Stored entries
*****
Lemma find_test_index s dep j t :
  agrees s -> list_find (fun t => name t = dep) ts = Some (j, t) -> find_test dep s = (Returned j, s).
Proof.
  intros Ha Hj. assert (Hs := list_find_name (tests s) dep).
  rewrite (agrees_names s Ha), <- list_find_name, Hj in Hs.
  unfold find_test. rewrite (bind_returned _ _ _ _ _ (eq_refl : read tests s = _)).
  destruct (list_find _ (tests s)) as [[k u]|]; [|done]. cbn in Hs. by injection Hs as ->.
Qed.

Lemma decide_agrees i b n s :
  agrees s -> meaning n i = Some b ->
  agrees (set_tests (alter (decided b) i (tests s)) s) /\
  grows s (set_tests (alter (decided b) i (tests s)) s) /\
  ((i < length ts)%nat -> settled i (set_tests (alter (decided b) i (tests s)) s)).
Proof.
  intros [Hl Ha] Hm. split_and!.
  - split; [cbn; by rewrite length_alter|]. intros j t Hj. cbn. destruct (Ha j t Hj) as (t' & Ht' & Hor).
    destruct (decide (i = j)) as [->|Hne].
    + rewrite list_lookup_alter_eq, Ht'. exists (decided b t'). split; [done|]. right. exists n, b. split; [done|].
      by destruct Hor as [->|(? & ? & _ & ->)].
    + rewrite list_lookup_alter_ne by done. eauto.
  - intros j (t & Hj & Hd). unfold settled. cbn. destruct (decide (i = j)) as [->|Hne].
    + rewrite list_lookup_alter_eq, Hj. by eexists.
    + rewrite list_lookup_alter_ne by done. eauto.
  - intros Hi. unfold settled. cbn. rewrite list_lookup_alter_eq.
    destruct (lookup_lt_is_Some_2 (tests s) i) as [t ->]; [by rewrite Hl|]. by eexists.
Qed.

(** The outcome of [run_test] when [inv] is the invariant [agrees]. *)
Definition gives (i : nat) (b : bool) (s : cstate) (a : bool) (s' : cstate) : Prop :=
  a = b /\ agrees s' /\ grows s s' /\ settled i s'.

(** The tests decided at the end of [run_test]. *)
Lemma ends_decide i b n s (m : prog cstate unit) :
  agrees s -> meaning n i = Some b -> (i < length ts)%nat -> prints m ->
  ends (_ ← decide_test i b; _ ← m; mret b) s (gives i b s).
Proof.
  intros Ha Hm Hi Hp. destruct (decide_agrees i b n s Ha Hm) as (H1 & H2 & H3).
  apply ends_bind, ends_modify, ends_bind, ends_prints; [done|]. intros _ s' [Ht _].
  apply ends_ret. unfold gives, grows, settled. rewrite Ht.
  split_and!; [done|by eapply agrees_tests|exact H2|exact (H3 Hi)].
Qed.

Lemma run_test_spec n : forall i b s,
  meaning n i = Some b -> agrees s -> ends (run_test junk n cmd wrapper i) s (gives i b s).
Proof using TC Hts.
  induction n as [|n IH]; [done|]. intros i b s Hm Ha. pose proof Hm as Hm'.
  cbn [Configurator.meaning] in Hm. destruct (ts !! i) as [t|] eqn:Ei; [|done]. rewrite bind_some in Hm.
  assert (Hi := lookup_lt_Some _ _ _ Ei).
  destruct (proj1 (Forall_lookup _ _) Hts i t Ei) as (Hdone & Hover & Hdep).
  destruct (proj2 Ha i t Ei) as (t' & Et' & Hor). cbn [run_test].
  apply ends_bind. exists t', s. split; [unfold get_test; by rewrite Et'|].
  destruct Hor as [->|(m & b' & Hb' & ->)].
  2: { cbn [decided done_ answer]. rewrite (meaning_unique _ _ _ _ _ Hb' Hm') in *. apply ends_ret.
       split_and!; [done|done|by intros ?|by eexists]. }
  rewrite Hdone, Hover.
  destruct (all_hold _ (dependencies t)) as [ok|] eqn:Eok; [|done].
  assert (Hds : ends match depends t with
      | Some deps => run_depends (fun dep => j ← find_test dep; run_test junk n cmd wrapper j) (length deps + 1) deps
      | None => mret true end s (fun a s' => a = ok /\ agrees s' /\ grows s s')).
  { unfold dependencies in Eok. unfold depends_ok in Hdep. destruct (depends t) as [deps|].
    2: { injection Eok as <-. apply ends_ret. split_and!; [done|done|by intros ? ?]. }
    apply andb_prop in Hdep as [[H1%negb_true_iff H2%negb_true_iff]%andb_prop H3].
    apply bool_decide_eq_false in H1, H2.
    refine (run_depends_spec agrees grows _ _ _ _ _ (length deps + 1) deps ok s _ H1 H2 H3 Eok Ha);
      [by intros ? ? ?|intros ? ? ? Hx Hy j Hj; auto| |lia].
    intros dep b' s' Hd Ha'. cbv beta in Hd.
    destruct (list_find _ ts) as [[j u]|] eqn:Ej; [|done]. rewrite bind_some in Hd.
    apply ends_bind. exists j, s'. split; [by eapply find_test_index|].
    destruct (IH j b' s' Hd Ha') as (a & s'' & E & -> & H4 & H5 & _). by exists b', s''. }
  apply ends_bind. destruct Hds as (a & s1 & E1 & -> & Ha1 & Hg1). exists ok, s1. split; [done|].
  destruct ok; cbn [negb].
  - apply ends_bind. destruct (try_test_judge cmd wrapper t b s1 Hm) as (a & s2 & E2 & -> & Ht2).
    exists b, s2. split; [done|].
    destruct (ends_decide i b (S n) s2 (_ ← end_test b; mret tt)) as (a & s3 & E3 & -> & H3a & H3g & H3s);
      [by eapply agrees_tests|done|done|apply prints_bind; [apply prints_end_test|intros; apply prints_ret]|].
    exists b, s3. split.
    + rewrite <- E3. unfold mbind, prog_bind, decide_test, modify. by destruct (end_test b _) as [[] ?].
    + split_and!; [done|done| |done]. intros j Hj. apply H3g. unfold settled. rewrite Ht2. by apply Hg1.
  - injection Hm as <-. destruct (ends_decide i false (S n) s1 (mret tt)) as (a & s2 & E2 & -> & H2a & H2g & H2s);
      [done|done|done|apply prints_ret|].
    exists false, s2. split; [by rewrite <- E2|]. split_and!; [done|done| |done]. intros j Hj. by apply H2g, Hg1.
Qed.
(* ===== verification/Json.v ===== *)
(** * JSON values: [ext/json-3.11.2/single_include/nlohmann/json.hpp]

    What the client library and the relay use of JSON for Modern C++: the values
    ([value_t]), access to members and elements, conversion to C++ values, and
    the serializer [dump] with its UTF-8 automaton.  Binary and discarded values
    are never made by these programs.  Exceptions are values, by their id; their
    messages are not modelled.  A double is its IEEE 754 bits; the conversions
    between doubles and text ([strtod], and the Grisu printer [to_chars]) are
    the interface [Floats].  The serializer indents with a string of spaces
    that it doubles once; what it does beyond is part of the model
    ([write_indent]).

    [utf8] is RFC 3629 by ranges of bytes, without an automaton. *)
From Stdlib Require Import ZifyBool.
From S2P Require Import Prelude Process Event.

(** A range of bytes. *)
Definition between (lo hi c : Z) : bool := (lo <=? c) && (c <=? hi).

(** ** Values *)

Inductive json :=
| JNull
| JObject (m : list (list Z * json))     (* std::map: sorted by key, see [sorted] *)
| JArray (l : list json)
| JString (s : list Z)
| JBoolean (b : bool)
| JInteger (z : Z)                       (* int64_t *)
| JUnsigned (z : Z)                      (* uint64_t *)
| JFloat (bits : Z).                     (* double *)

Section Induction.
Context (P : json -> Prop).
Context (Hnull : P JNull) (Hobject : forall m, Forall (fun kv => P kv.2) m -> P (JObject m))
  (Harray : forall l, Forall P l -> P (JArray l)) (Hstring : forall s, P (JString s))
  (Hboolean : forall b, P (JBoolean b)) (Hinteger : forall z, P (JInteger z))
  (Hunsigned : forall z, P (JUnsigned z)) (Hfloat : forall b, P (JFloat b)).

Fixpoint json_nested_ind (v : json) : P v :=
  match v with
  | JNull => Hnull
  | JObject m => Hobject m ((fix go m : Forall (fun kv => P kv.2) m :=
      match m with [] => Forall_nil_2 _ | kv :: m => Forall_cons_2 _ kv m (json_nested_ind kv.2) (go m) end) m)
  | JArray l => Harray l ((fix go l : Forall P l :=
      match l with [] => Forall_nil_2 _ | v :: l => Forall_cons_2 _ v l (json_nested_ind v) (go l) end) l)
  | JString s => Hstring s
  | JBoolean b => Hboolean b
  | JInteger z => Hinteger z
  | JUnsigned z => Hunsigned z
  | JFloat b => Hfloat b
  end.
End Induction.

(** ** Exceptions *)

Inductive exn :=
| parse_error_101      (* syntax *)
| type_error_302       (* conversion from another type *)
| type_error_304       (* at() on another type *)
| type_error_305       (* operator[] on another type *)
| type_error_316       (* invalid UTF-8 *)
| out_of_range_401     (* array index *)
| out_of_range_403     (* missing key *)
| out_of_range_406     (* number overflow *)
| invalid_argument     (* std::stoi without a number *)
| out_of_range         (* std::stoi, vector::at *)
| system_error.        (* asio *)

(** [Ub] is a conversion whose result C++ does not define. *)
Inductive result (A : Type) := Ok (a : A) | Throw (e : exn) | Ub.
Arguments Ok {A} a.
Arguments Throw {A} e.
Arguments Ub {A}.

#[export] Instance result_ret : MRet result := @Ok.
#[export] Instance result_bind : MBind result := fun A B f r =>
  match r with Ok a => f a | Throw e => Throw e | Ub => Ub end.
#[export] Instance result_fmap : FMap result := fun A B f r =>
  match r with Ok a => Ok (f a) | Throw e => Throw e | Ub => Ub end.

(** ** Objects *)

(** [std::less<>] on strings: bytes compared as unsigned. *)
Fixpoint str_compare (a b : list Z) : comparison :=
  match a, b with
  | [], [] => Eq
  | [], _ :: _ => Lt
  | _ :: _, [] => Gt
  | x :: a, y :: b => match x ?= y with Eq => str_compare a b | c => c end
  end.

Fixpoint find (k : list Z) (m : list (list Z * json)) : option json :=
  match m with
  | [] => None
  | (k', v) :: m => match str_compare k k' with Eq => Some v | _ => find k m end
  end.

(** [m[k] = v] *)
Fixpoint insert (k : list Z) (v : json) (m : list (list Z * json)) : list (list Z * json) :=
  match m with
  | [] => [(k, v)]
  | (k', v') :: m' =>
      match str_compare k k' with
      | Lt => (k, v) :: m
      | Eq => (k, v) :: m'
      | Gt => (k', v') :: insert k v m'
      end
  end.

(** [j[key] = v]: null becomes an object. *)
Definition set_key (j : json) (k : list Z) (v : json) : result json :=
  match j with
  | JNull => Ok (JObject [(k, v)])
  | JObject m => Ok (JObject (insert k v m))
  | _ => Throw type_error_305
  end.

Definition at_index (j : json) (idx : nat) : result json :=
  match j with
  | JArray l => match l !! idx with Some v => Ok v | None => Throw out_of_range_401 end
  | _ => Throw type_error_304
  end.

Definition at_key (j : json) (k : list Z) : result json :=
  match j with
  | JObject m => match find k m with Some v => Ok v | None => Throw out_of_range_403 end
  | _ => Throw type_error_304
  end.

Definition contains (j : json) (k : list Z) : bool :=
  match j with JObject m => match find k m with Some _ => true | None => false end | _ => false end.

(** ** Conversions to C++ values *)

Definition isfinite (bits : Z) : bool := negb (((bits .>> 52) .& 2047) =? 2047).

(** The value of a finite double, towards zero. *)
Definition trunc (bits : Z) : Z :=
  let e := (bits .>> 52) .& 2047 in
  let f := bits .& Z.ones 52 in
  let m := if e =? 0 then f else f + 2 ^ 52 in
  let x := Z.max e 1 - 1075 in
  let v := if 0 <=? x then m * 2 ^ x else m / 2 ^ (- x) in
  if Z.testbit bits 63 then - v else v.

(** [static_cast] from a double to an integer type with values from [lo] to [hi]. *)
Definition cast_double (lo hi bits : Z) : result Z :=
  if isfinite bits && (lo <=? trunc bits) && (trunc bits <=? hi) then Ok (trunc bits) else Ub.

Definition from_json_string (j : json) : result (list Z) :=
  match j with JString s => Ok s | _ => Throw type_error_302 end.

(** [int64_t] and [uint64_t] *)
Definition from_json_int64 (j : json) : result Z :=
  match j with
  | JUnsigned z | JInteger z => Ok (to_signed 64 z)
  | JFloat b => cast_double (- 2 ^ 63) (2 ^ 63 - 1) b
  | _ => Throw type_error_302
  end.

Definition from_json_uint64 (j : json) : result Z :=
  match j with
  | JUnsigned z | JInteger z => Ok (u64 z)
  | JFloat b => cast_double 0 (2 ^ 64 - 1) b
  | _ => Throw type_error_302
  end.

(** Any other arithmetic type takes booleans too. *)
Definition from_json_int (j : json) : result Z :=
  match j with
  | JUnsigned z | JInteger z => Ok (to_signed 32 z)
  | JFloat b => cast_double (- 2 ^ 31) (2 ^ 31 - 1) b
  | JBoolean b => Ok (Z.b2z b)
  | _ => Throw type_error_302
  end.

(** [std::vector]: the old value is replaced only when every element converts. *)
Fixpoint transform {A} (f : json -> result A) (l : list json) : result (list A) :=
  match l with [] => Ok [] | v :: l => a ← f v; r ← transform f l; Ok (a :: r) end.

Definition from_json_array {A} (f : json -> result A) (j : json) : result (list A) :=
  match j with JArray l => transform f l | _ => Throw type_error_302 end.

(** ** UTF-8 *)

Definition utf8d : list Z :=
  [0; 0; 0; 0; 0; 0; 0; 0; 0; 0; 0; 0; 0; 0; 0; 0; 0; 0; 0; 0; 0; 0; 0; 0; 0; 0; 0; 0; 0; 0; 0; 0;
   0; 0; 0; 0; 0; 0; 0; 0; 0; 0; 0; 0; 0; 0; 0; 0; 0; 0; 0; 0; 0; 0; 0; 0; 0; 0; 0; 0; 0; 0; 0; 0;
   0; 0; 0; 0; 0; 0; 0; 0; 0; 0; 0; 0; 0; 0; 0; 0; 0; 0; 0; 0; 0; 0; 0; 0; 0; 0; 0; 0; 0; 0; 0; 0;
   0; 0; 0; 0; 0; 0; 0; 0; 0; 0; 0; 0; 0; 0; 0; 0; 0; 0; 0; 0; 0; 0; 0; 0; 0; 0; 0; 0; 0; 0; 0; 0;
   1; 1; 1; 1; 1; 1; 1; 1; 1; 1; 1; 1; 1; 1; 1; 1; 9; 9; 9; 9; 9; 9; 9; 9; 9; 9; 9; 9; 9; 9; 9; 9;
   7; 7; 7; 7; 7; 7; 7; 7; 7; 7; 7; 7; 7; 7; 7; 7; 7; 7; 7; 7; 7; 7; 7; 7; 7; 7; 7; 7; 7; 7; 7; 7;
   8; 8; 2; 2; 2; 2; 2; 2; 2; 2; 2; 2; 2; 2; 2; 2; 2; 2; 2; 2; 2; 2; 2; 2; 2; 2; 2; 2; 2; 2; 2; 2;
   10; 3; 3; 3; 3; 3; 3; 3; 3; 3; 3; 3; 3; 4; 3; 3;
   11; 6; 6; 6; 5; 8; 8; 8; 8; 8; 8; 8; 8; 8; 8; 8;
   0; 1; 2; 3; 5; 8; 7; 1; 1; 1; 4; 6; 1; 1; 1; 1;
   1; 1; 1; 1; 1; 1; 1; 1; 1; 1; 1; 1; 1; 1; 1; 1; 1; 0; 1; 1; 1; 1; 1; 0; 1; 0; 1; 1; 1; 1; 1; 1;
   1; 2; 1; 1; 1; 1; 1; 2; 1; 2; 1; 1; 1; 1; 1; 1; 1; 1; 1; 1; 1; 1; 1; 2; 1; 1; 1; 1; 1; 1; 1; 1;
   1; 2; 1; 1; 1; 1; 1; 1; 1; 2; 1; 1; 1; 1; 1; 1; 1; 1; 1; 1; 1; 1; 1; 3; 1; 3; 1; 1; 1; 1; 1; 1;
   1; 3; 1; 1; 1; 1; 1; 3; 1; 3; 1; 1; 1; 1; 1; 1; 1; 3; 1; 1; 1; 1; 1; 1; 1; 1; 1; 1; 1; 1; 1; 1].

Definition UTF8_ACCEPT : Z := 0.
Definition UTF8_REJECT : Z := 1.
*****
#### TO DO
Give the count of lines in the entries above that hold the word "automaton", with no other words.

#### YOUR SOLUTION
2